**GIVEN INFORMATION**
(** C3, amended: for every registered command and every argv whose length
    differs from a positive arity, or is below the absolute value of a
    negative arity, DispatchCommand writes exactly one error and does not
    call the handler; the error is the canonical wrong-number-of-arguments
    error whenever the checks made before the arity check pass (server
    neither loading nor shutting down, authentication not pending unless
    the command is AUTH, not a NOSCRIPT command under a script, not a write
    on a replica); otherwise it is the error of the first of those checks
    that fails: Can not execute during <state> while loading or shutting
    down, else -NOAUTH when authentication is pending, else the
    not-allowed-from-script error for a NOSCRIPT command under a script,
    else -READONLY for a write on a replica.  One of the five cases always
    applies. *)
Theorem wrong_arity_rejected `{Ext : Externals} reg inv a rest w c :
  reg !! ToUpper a = Some c ->
  (0 < arity c /\ Z.of_nat (length (a :: rest)) <> arity c)
  \/ (arity c < 0 /\ Z.of_nat (length (a :: rest)) < - arity c) ->
  let no_auth := auth_pending w && negb (String.eqb (name c) "AUTH") in
  let no_script := under_script w && has_flag (opt_mask c) CO.NOSCRIPT in
  let read_only :=
    negb (is_master (etl w))
    && (has_flag (opt_mask c) CO.WRITE || (under_script w && script_is_write_now w)) in
  exists err,
    DispatchCommand reg inv (a :: rest) w = Done tt (poison w) [Reply (SendError err)]
    /\ (reaches_arity_check c w = true -> err = WrongNumArgsError (ToUpper a))
    /\ (gstate (etl w) <> ACTIVE ->
        err = "Can not execute during " +:+ GlobalState_Name (gstate (etl w)))
    /\ (gstate (etl w) = ACTIVE -> no_auth = true ->
        err = "-NOAUTH Authentication required.")
    /\ (gstate (etl w) = ACTIVE -> no_auth = false -> no_script = true ->
        err = "This Redis command is not allowed from script")
    /\ (gstate (etl w) = ACTIVE -> no_auth = false -> no_script = false ->
        read_only = true ->
        err = "-READONLY You can't write against a read only replica.")
    /\ (gstate (etl w) = ACTIVE -> no_auth = false -> no_script = false ->
        read_only = false ->
        reaches_arity_check c w = true).
Proof.
  intros Hreg Har.
  assert (Har' : wrong_arity c (ToUpper a :: rest) = true)
    by now apply wrong_arity_spec.
  destruct (checks_wrong_arity_first reg a rest w c Hreg Har') as (err & Hc & Herr).
  exists err. split; [|exact Herr].
  now rewrite (DispatchCommand_rejected _ _ _ _ _ _ Hc).
Qed.
Definition Rename (from to : str) (w : world) : option err * world :=
  match lookup from (nodes w) with
  | Some i =>
      (None,
       {| nodes := node to (iSize i) (iIsDir i)
                     :: remove to (remove from (nodes w));
          links := links w; temps := temps w |})
  | None => (Some ErrNotExist, w)
  end.

Definition Remove (path : str) (w : world) : option err * world :=
  match lookup path (nodes w) with
  | Some _ =>
      (None, {| nodes := remove path (nodes w);
                links := links w; temps := temps w |})
  | None => (Some ErrNotExist, w)
  end.

Definition MkdirAll (path : str) (perm : billy.FileMode) (w : world)
  : option err * world :=
  match lookup path (nodes w) with
  | Some i => if iIsDir i then (None, w) else (Some ErrExist, w)
  | None => (None, addNode path true w)
  end.

Definition Stat (path : str) (w : world)
  : (option info * option err) * world :=
  match lookup path (nodes w) with
  | Some i => ((Some i, None), w)
  | None => ((None, Some ErrNotExist), w)
  end.

(** The children of [path] are the nodes one element below it. *)
Definition ReadDir (path : str) (w : world)
  : (list info * option err) * world :=
  match lookup path (nodes w) with
  | Some _ =>
      ((map snd
            (filter (fun kv =>
                       str_eqb (fst kv)
                               (filepath.Join [path; filepath.Base (fst kv)])
                       && negb (str_eqb (fst kv) path))
                    (nodes w)),
        None), w)
  | None => (([], Some ErrNotExist), w)
  end.

Definition Symlink (oldname newname : str) (w : world)
  : option err * world :=
  match lookup newname (links w) with
  | Some _ => (Some ErrExist, w)
  | None =>
      (None, {| nodes := nodes w;
                links := (newname, oldname) :: links w;
                temps := temps w |})
  end.

Definition Readlink (name : str) (w : world)
  : (str * option err) * world :=
  match lookup name (links w) with
  | Some target => ((target, None), w)
  | None => (([], Some ErrNotExist), w)
  end.

Definition symlinker : billy.Symlinker world err :=
  {| billy.Symlink := Symlink; billy.Readlink := Readlink |}.

Definition backend (withSymlinks : bool)
  : billy.Filesystem world err handle info :=
  {| billy.Create := Create;
     billy.Open := Open;
     billy.OpenFile := OpenFile;
     billy.TempFile := TempFile;
     billy.Rename := Rename;
     billy.Remove := Remove;
     billy.MkdirAll := MkdirAll;
     billy.Stat := Stat;
     billy.ReadDir := ReadDir;
     billy.Join := filepath.Join;
     billy.asSymlinker := if withSymlinks then Some symlinker else None |}.

(** A store holding the directory [project] with two children, and a
    sibling [project-other] with one. *)
Definition sample : world :=
  {| nodes := [ node (txt "project") 0 true;
                node (txt "project/subproject") 7 false;
                node (txt "project/notes") 3 false;
                node (txt "project-other") 0 true;
                node (txt "project-other/file") 5 false ];
     links := [];
     temps := 0 |}.

(** The same store with one symbolic link in [project]. *)
Definition linked (target : str) : world :=
  {| nodes := nodes sample;
     links := [(txt "project/link", target)];
     temps := 0 |}.
(** C7.  On the first tick the previous error is the initial zero, so the
    derivative is [e / dt] with [dt = 0.001], for the error [e = x_d - x]
    read from the pose; on a tick that follows another one, the previous
    error is exactly the error vector of that tick, and the derivative is
    [(e - e_last) / dt], entry by entry. *)
Theorem derivative_is_backward_difference
    (env0 : option string) (d0 : MjData) (st : State) :
  wf_data d0 -> wf_state st ->
  (exists tk st1 brk z e0 e1 e2 e3,
      body mj_step env0 (init d0) = Ok (tk, st1, brk) /\
      attitude (get_body_xmat d0 "quadrotor"%string)
        = Ok (yaw tk, pitch tk, roll tk) /\
      getitem (get_body_xipos d0 "quadrotor"%string) 2 = Ok z /\
      x tk = [z; roll tk; pitch tk; yaw tk] /\
      sub x_d (x tk) = Ok (e tk) /\
      e tk = [e0; e1; e2; e3] /\
      e_last tk = PyInt 0 /\
      dt = 0.001 /\
      e_dot tk = [e0 / dt; e1 / dt; e2 / dt; e3 / dt] /\
      e_dot tk = map (fun v => v / dt) (e tk)) /\
  (exists tk1 st1 brk1 tk2 st2 brk2 z1 z2 a0 a1 a2 a3 b0 b1 b2 b3,
      body mj_step env0 st = Ok (tk1, st1, brk1) /\
      body mj_step env0 st1 = Ok (tk2, st2, brk2) /\
      attitude (get_body_xmat (data (sim st)) "quadrotor"%string)
        = Ok (yaw tk1, pitch tk1, roll tk1) /\
      getitem (get_body_xipos (data (sim st)) "quadrotor"%string) 2 = Ok z1 /\
      x tk1 = [z1; roll tk1; pitch tk1; yaw tk1] /\
      sub x_d (x tk1) = Ok (e tk1) /\
      attitude (get_body_xmat (data (sim st1)) "quadrotor"%string)
        = Ok (yaw tk2, pitch tk2, roll tk2) /\
      getitem (get_body_xipos (data (sim st1)) "quadrotor"%string) 2 = Ok z2 /\
      x tk2 = [z2; roll tk2; pitch tk2; yaw tk2] /\
      sub x_d (x tk2) = Ok (e tk2) /\
      e tk1 = [a0; a1; a2; a3] /\
      e tk2 = [b0; b1; b2; b3] /\
      e_last tk2 = NdArray (e tk1) /\
      e_dot tk2 = [(b0 - a0) / dt; (b1 - a1) / dt;
                   (b2 - a2) / dt; (b3 - a3) / dt] /\
      e_dot tk2 =
        map (fun v => v / dt) (zip_with Rminus (e tk2) (e tk1))).
Proof.
  intros Hd0 Hwf. split.
  - destruct (body_total mj_step mj_step_wf env0 _ (init_wf d0 Hd0))
      as (tk & st1 & Hbody & Hspec & _).
    destruct (tick_closed_form (PyInt 0) d0 tk I Hspec)
      as (z & e0 & e1 & e2 & e3 & l0 & l1 & l2 & l3 & u0 & u1 & u2 & u3
          & Hatt & Hz & Hx & Hsub & Hlast & Herr & Hl & Hdot & _).
    simpl in Hlast. rewrite Hlast in Hl. simpl in Hl.
    injection Hl as <- <- <- <-.
    assert (Hdot' : e_dot tk = [e0 / dt; e1 / dt; e2 / dt; e3 / dt]).
    { rewrite Hdot. unfold dt. vec_eq. }
    exists tk, st1. eexists. exists z, e0, e1, e2, e3.
    split; [exact Hbody | ]. split; [exact Hatt | ]. split; [exact Hz | ].
    split; [exact Hx | ]. split; [exact Hsub | ]. split; [exact Herr | ].
    split; [exact Hlast | ]. split; [reflexivity | ].
    split; [exact Hdot' | ].
    rewrite Hdot', Herr. reflexivity.
  - destruct (body_total mj_step mj_step_wf env0 st Hwf)
      as (tk1 & st1 & Hbody1 & Hspec1 & Hwf1 & He1 & _).
    destruct (body_total mj_step mj_step_wf env0 st1 Hwf1)
      as (tk2 & st2 & Hbody2 & Hspec2 & _).
    destruct (tick_closed_form _ _ tk1 (proj2 Hwf) Hspec1)
      as (z1 & a0 & a1 & a2 & a3 & k0 & k1 & k2 & k3 & v0 & v1 & v2 & v3
          & Hatt1 & Hz1 & Hx1 & Hsub1 & _ & Herr1 & _).
    destruct (tick_closed_form _ _ tk2 (proj2 Hwf1) Hspec2)
      as (z2 & b0 & b1 & b2 & b3 & l0 & l1 & l2 & l3 & u0 & u1 & u2 & u3
          & Hatt2 & Hz2 & Hx2 & Hsub2 & Hlast2 & Herr2 & Hl2 & Hdot2 & _).
    rewrite He1 in Hlast2. rewrite Hlast2 in Hl2. simpl in Hl2.
    rewrite Herr1 in Hl2. injection Hl2 as <- <- <- <-.
    exists tk1, st1. eexists. exists tk2, st2. eexists.
    exists z1, z2, a0, a1, a2, a3, b0, b1, b2, b3.
    split; [exact Hbody1 | ]. split; [exact Hbody2 | ].
    split; [exact Hatt1 | ]. split; [exact Hz1 | ]. split; [exact Hx1 | ].
    split; [exact Hsub1 | ].
    split; [exact Hatt2 | ]. split; [exact Hz2 | ]. split; [exact Hx2 | ].
    split; [exact Hsub2 | ].
    split; [exact Herr1 | ]. split; [exact Herr2 | ].
    split; [exact Hlast2 | ]. split; [exact Hdot2 | ].
    rewrite Hdot2, Herr1, Herr2. reflexivity.
Qed.

(** C4.  With the test flag set the loop makes more than 100 simulation
    steps and then leaves; with the flag unset it never leaves: however
    long it is watched, it is still looping. *)
Theorem loop_ends_only_under_test_flag (d0 : MjData) :
  wf_data d0 ->
  (forall flag : string,
      exists (n : nat) (st : State),
        (100 < n)%nat /\
        nstep (sim st) = n /\
        forall fuel, (n <= fuel)%nat ->
                     run mj_step (Some flag) fuel d0 = Exited n st) /\
  (forall fuel : nat,
      exists st : State,
        run mj_step None fuel d0 = Looping fuel st /\
        nstep (sim st) = fuel).
Proof.
  intros Hd0. split.
  - intros flag.
    destruct (loop_exits mj_step mj_step_wf (Some flag) 100 0
                (init d0) (init_wf d0 Hd0))
      as (st & _ & Hn & Hloop); [reflexivity | reflexivity | ].
    exists 101%nat, st. split; [lia | ]. split; [exact Hn | ].
    intros fuel Hfuel. unfold run. apply Hloop. lia.
  - intros fuel.
    destruct (loop_continues mj_step mj_step_wf None fuel 0 (init d0)
                (init_wf d0 Hd0))
      as (st & Hloop & _ & _ & Hn); [left; reflexivity | ].
    exists st. split; [exact Hloop | exact Hn].
Qed.

(** C10.  With the test flag set the loop body runs exactly 101 times: the
    counter starts at 0, a pass adds one to it after the actuator writes,
    and the loop leaves at the first pass after whose increment the
    counter exceeds 100. *)
Theorem test_run_makes_101_passes (flag : string) (d0 : MjData) :
  wf_data d0 ->
  t (init d0) = 0%Z /\
  (forall st, wf_state st ->
      exists tk sta st',
        actuate st = Ok (tk, sta) /\ t sta = t st /\
        body mj_step (Some flag) st = Ok (tk, st', (100 <? t st')%Z) /\
        t st' = (t st + 1)%Z) /\
  (forall fuel, (fuel <= 100)%nat ->
      exists st,
        run mj_step (Some flag) fuel d0 = Looping fuel st /\
        t st = Z.of_nat fuel) /\
  (exists st,
      t st = 101%Z /\
      forall fuel, (101 <= fuel)%nat ->
                   run mj_step (Some flag) fuel d0 = Exited 101 st).
Proof.
  intros Hd0. split; [reflexivity | ]. split; [ | split].
  - intros st Hwf.
    destruct (actuate_total st Hwf)
      as (tk & sta & Hact & _ & _ & _ & _ & _ & Hta & _).
    destruct (body_total mj_step mj_step_wf (Some flag) st Hwf)
      as (tk' & st' & Hbody & _ & _ & _ & Ht' & _).
    assert (Htk : tk' = tk).
    { unfold body in Hbody. rewrite Hact in Hbody.
      cbv beta iota delta [bind] in Hbody. congruence. }
    subst tk'. exists tk, sta, st'.
    split; [exact Hact | ]. split; [exact Hta | ].
    split; [ | exact Ht'].
    rewrite Hbody, Ht'. simpl. rewrite andb_true_r. reflexivity.
  - intros fuel Hfuel.
    destruct (loop_continues mj_step mj_step_wf (Some flag) fuel 0
                (init d0) (init_wf d0 Hd0))
      as (st & Hloop & _ & Ht & _); [right; simpl; lia | ].
    exists st. split; [exact Hloop | ]. rewrite Ht. simpl. lia.
  - destruct (loop_exits mj_step mj_step_wf (Some flag) 100 0
                (init d0) (init_wf d0 Hd0))
      as (st & Ht & _ & Hloop); [reflexivity | reflexivity | ].
    exists st. split; [exact Ht | ].
    intros fuel Hfuel. unfold run. apply Hloop. lia.
Qed.

End Run.

(** ** The properties at sample data *)

Lemma rest_data_wf : wf_data rest_data.
Proof. unfold wf_data. simpl. repeat split; repeat constructor. Qed.

Lemma hold_still_wf (d : MjData) : wf_data d -> wf_data (hold_still d).
Proof. intros Hd. exact Hd. Qed.

Lemma overshoot_state_wf : wf_state overshoot_state.
Proof.
  split; [ | reflexivity].
  unfold wf_data. simpl. repeat split; repeat constructor.
Qed.

Lemma written_commands_follow_formula_witness :
  wf_state (init rest_data) /\
  exists tk st' z e0 e1 e2 e3 l0 l1 l2 l3 u0 u1 u2 u3,
    actuate (init rest_data) = Ok (tk, st') /\
    attitude (get_body_xmat (data (sim (init rest_data))) "quadrotor"%string)
      = Ok (yaw tk, pitch tk, roll tk) /\
    getitem (get_body_xipos (data (sim (init rest_data))) "quadrotor"%string) 2 = Ok z /\
    x tk = [z; roll tk; pitch tk; yaw tk] /\
    sub x_d (x tk) = Ok (e tk) /\
    e_last tk = e_glob (init rest_data) /\
    e tk = [e0; e1; e2; e3] /\
    as_vector (e_last tk) = [l0; l1; l2; l3] /\
    e_dot tk = [(e0 - l0) / dt; (e1 - l1) / dt;
                (e2 - l2) / dt; (e3 - l3) / dt] /\
    u tk = [u0; u1; u2; u3] /\
    u0 = 2 * (kpz * e0 + kdz * ((e0 - l0) / dt)) + mass * gravity /\
    u1 = kpphi * e1 + kdphi * ((e1 - l1) / dt) /\
    u2 = kptheta * e2 + kdtheta * ((e2 - l2) / dt) /\
    u3 = kppsi * e3 + kdpsi * ((e3 - l3) / dt) /\
    e_dot tk = finite_difference (e tk) (e_last tk) dt /\
    F tk = [ a * u0 + b * u1 - b * u2 - c * u3;
        a * u0 - b * u1 - b * u2 + c * u3;
        a * u0 - b * u1 + b * u2 - c * u3;
        a * u0 + b * u1 + b * u2 + c * u3 ] /\
    ctrl (data (sim st')) = F tk /\
    ctrl (data (sim st')) =
      mat_vec C_R
        (vec_add (vec_add (mat_vec K_p (e tk)) (mat_vec K_d (e_dot tk)))
                 [kpz * e0 + kdz * ((e0 - l0) / dt) + mass * gravity;
                  0; 0; 0]).
Proof.
  split.
  - apply init_wf. exact rest_data_wf.
  - apply (written_commands_follow_formula (init rest_data)).
    apply init_wf. exact rest_data_wf.
Defined.

Lemma altitude_channel_doubled_witness :
  List.length [0.5; 0; 0; 0] = 4%nat /\
  List.length [500; 0; 0; 0] = 4%nat /\
  exists pd uv,
    pd_law [0.5; 0; 0; 0] [500; 0; 0; 0] = Ok pd /\
    pd = vec_add (mat_vec K_p [0.5; 0; 0; 0]) (mat_vec K_d [500; 0; 0; 0]) /\
    weight_compensation pd = Ok uv /\
    List.length uv = 4%nat /\
    nth 0 uv 0 = nth 0 pd 0 + (nth 0 pd 0 + mass * gravity) /\
    nth 0 uv 0 = 2 * nth 0 pd 0 + mass * gravity /\
    (forall i, (1 <= i <= 3)%nat -> nth i uv 0 = nth i pd 0).
Proof.
  split; [reflexivity | ]. split; [reflexivity | ].
  apply (altitude_channel_doubled [0.5; 0; 0; 0] [500; 0; 0; 0]);
    reflexivity.
Defined.
(** * Outfit recommendation engine: matching, generation and scoring

    A shallow embedding of [app/models.py], [app/scorer.py],
    [app/recommender.py], [app/cache.py] and the endpoints of
    [app/main.py], followed by the properties of the engine.

    Conventions of the embedding.
    - Python [float] values (prices, hues, scores) are exact rationals [Q];
      equality of scores is [Qeq] ([==]).  Python [int] values are [Z] or
      [nat] (lengths, counts).  The functions whose result turns on the
      rounding of a float operation are embedded once more with binary64
      arithmetic, in [Float] over [Binary64].
    - An exception is a value of [PyError]; code that can raise returns in
      [Exc].  True division by a variable raises [ZeroDivisionError] on a
      zero divisor, [random.choice] raises [IndexError] on an empty
      sequence, and the explicit [raise ValueError(...)] statements are kept.
    - The process-wide random source is a function [draw : nat -> nat]
      giving the outcome of the n-th draw; code that draws threads the
      number of draws consumed so far.
    - Dictionaries are [gmap]s; the [defaultdict(list)] indexed by category
      is a total function with default [[]]. *)

From Stdlib Require Import QArith Qminmax Qabs Qround Lqa ZArith String List.
From Stdlib Require Import Sorting.Sorted Sorting.Permutation Lia.
From stdpp Require Import base gmap strings list pretty.

Import ListNotations.
Local Open Scope string_scope.

(** ** Exceptions *)

Inductive PyError :=
| ValueError (msg : string)
| ZeroDivisionError
| IndexError.

Inductive Exc (A : Type) :=
| Ok (a : A)
| Raise (e : PyError).
Arguments Ok {A} a.
Arguments Raise {A} e.

Definition exc_bind {A B} (m : Exc A) (k : A -> Exc B) : Exc B :=
  match m with
  | Ok a => k a
  | Raise e => Raise e
  end.

Notation "'let*' x ':=' m 'in' k" := (exc_bind m (fun x => k))
  (at level 10, x name, m at level 100, k at level 200, only parsing).
Notation "'let*' ' pat ':=' m 'in' k" :=
  (exc_bind m (fun x => match x with pat => k end))
  (at level 10, pat pattern, m at level 100, k at level 200, only parsing).

(** ** Python arithmetic on floats, over [Q] *)

Definition Qltb (x y : Q) : bool := negb (Qle_bool y x).

(** [x / y] with a divisor that is not a literal. *)
Definition truediv (x y : Q) : Exc Q :=
  if Qeq_bool y 0 then Raise ZeroDivisionError else Ok (x / y)%Q.

(** [x % m] for a positive literal [m]: the result has the sign of [m]. *)
Definition pymod (x m : Q) : Q := (x - m * inject_Z (Qfloor (x / m)))%Q.

Definition of_len {A} (l : list A) : Q := inject_Z (Z.of_nat (length l)).

(** [sum(...)] over floats, starting from [0]. *)
Definition Qsum (l : list Q) : Q := fold_left Qplus l 0%Q.

(** [sum(1 for x in l if f x)] *)
Definition count_if {A} (f : A -> bool) (l : list A) : nat :=
  length (List.filter f l).
(** * n2s query builder: filter evaluation, sorting, presets and bulk actions

    A shallow embedding of [QueryBuilderView] (internal/ui, the bulk
    operations view) and of the pieces of the Go runtime it leans on, with the
    properties of the bulk-operations workflow stated over it. *)

From Stdlib Require Import ZArith List Bool Lia Ascii String Permutation Sorted.
Import ListNotations.

Local Open Scope string_scope.
Local Open Scope list_scope.
Local Open Scope Z_scope.

(** ** The Go runtime and standard packages *)

Module Go.

Definition minInt64 : Z := - 2 ^ 63.
Definition maxInt64 : Z := 2 ^ 63 - 1.

(** Two's-complement wrap-around of an [int64] result. *)
Definition wrap64 (z : Z) : Z := (z + 2 ^ 63) mod 2 ^ 64 - 2 ^ 63.

(** The conversion [int64(x)] of a [uint64]. *)
Definition int64_of_uint64 (z : Z) : Z := wrap64 z.

Definition mul64 (a b : Z) : Z := wrap64 (a * b).

(** Integer division truncates toward zero. *)
Definition div64 (a b : Z) : Z := wrap64 (Z.quot a b).

(** *** package time *)

(** An instant is a count of nanoseconds; a [Duration] is an [int64] count
    of nanoseconds. *)
Definition Time := Z.
Definition Duration := Z.

Definition Minute : Duration := 60 * 1000000000.
Definition Hour : Duration := 60 * Minute.

(** [t.Sub(u)]: the difference, saturated to the range of [Duration]. *)
Definition Sub (t u : Time) : Duration :=
  Z.max minInt64 (Z.min maxInt64 (t - u)).

(** [time.Since(t)] when the clock reads [now]. *)
Definition Since (now t : Time) : Duration := Sub now t.

Definition Before (t u : Time) : bool := t <? u.

(** *** package strings *)

(** [strings.ReplaceAll(s, "*", ".*")]. *)
Fixpoint ReplaceAll_star (s : string) : string :=
  match s with
  | EmptyString => EmptyString
  | String c r =>
      if Ascii.eqb c "*" then String "." (String "*" (ReplaceAll_star r))
      else String c (ReplaceAll_star r)
  end.
Lemma buildCount_snoc (name : LayerName) (t : list Event) (e : Event) :
  buildCount name (t ++ [e])
  = buildCount name t + (if isBuildOf name e then 1 else 0).
Proof.
  unfold buildCount. rewrite filter_app, length_app. f_equal.
  destruct (isBuildOf name e) eqn:E.
  - by rewrite filter_cons_True.
  - rewrite filter_cons_False; [done |]. by rewrite E.
Qed.

(** A call that does not invalidate a cached layer keeps its cache and
    does not build it. *)
Lemma runLayerCall_quiet (name : LayerName) (css : string) (c : LayerCall)
    (s : State) :
  cssCache (layer_get (layers s) name) = Some css →
  touches name c s = false →
  let s' := runLayerCall buildSheet s c in
  cssCache (layer_get (layers s') name) = Some css
  ∧ buildCount name (trace s') = buildCount name (trace s).
Proof.
  intros Hc Ht. destruct c as [now styles filepath replace | n];
    cbn [runLayerCall touches] in *.
  - rewrite updateLayers_layer, Ht. split; [done |].
    by rewrite (updateLayers_frame now styles filepath replace s).
  - destruct (cssCache (layer_get (layers s) n)) as [css' |] eqn:En.
    + by rewrite (buildLayerCss_cached n s css').
    + destruct (buildLayerCss_dirty n s En) as (_ & -> & -> & _).
      assert (n ≠ name) as Hne by (intros ->; congruence).
      rewrite layer_get_set, decide_False by done.
      rewrite buildCount_snoc. simpl. rewrite bool_decide_false by done.
      split; [done | lia].
Qed.

Lemma runLayerCalls_quiet (name : LayerName) (css : string)
    (cs : list LayerCall) (s : State) :
  cssCache (layer_get (layers s) name) = Some css →
  untouched buildSheet name cs s = true →
  let s' := runLayerCalls buildSheet cs s in
  cssCache (layer_get (layers s') name) = Some css
  ∧ buildCount name (trace s') = buildCount name (trace s).
Proof.
  revert s. induction cs as [| c cs IH]; intros s Hc Hu; [done |].
  cbn [untouched] in Hu. apply andb_true_iff in Hu as [Ht Hu].
  apply negb_true_iff in Ht.
  destruct (runLayerCall_quiet name css c s Hc Ht) as (Hc' & Hn).
  destruct (IH _ Hc' Hu) as (? & Hn').
  unfold runLayerCalls. cbn [foldl]. split; [done |].
  etrans; [apply Hn' | apply Hn].
Qed.
(** The body of the [try] on two or more inputs that all exist. *)
Lemma try_body_ready fs first_pdf rest out :
  rest ≠ [] →
  Forall (λ p, is_Some (fs !! p)) (first_pdf :: rest) →
  try_body fs (first_pdf :: rest) out =
  match out with
  | Some destination => merge_to (first_pdf :: rest) destination
  | None =>
      match tk with
      | TkMissing => ([EvShow KError NoSaveDialog], inr 1)
      | _ =>
          match _choose_output_path first_pdf with
          | None => ([], inr 0)
          | Some destination => merge_to (first_pdf :: rest) destination
          end
      end
  end.
Proof.
  intros Hrest Hall. unfold try_body.
  rewrite missing_nil by done. rewrite bool_decide_eq_false_2 by (intros Hn; by apply Hn).
  replace (length (first_pdf :: rest) <? 2)%nat with false; [done|].
  symmetry; apply Nat.ltb_ge. destruct rest; [done|simpl; lia].
Qed.

(** One input that exists is not enough. *)
Lemma main_one_input fs path :
  ¬ is_option path → expanduser path = Some path → is_Some (fs !! path) →
  tk ≠ TkBroken →
  main fs [path] =
  ([EvLog (LogArgv [path]); EvLog (LogDeduplicated [path]);
    EvShow KWarning SelectTwoOrMore; EvLog LogFinished], Exit 1).
Proof.
  intros Hopt Hexp Hex Htk.
  assert (_parse_args fs [path] = inr ([path], None)) as Hp.
  { unfold _parse_args. rewrite parse_from_existing; [done|]. by constructor. }
  rewrite (main_parsed _ _ _ _ Hp Htk). unfold _deduplicate. simpl.
  unfold deduplicate_step. simpl. rewrite decide_False by set_solver. simpl.
  rewrite filter_cons, decide_False by (intros Hn; by apply Hn).
  by rewrite filter_nil.
Qed.

End MergeEngine.

(** * The merge engine: what its functions guarantee *)

Section MergeEngineProperties.
Import MergePdfs.
Context `{Engine}.

(** X8. [_deduplicate] keeps the first path of every key and nothing else:
    its result is a sub-list of the input in the input's order, no two of
    its paths have the same key, every input path has its key among them,
    and a path that no earlier path shares its key with is kept as it was
    passed. *)
Theorem deduplicate_first_of_each_key (paths : list string) :
  _deduplicate paths `sublist_of` paths ∧
  NoDup (path_key <$> _deduplicate paths) ∧
  (∀ p, p ∈ paths → path_key p ∈ path_key <$> _deduplicate paths) ∧
  (∀ l1 p l2, paths = (l1 ++ p :: l2)%list →
     path_key p ∉ path_key <$> l1 → p ∈ _deduplicate paths).
Proof.
  rewrite deduplicate_first_by_key. split_and!.
  - apply first_by_key_sublist.
  - apply first_by_key_NoDup.
  - intros p Hp. by apply first_by_key_keys.
  - intros l1 p l2 -> Hp. rewrite cons_middle, app_assoc.
    destruct (first_by_key_app (l1 ++ [p]) l2) as (k & ->).
    rewrite first_by_key_snoc, decide_False by done.
    rewrite !elem_of_app, list_elem_of_singleton. tauto.
Qed.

**WHAT TO DO**
The response should be the listing above, limited to the lines between the one holding "- destruct (body_total mj_step mj_step_wf env0 _" and the one holding "rewrite He1 in", inclusive, reproduced exactly.

**PROBLEM SOLUTION**
  - destruct (body_total mj_step mj_step_wf env0 _ (init_wf d0 Hd0))
      as (tk & st1 & Hbody & Hspec & _).
    destruct (tick_closed_form (PyInt 0) d0 tk I Hspec)
      as (z & e0 & e1 & e2 & e3 & l0 & l1 & l2 & l3 & u0 & u1 & u2 & u3
          & Hatt & Hz & Hx & Hsub & Hlast & Herr & Hl & Hdot & _).
    simpl in Hlast. rewrite Hlast in Hl. simpl in Hl.
    injection Hl as <- <- <- <-.
    assert (Hdot' : e_dot tk = [e0 / dt; e1 / dt; e2 / dt; e3 / dt]).
    { rewrite Hdot. unfold dt. vec_eq. }
    exists tk, st1. eexists. exists z, e0, e1, e2, e3.
    split; [exact Hbody | ]. split; [exact Hatt | ]. split; [exact Hz | ].
    split; [exact Hx | ]. split; [exact Hsub | ]. split; [exact Herr | ].
    split; [exact Hlast | ]. split; [reflexivity | ].
    split; [exact Hdot' | ].
    rewrite Hdot', Herr. reflexivity.
  - destruct (body_total mj_step mj_step_wf env0 st Hwf)
      as (tk1 & st1 & Hbody1 & Hspec1 & Hwf1 & He1 & _).
    destruct (body_total mj_step mj_step_wf env0 st1 Hwf1)
      as (tk2 & st2 & Hbody2 & Hspec2 & _).
    destruct (tick_closed_form _ _ tk1 (proj2 Hwf) Hspec1)
      as (z1 & a0 & a1 & a2 & a3 & k0 & k1 & k2 & k3 & v0 & v1 & v2 & v3
          & Hatt1 & Hz1 & Hx1 & Hsub1 & _ & Herr1 & _).
    destruct (tick_closed_form _ _ tk2 (proj2 Hwf1) Hspec2)
      as (z2 & b0 & b1 & b2 & b3 & l0 & l1 & l2 & l3 & u0 & u1 & u2 & u3
          & Hatt2 & Hz2 & Hx2 & Hsub2 & Hlast2 & Herr2 & Hl2 & Hdot2 & _).
    rewrite He1 in Hlast2. rewrite Hlast2 in Hl2. simpl in Hl2.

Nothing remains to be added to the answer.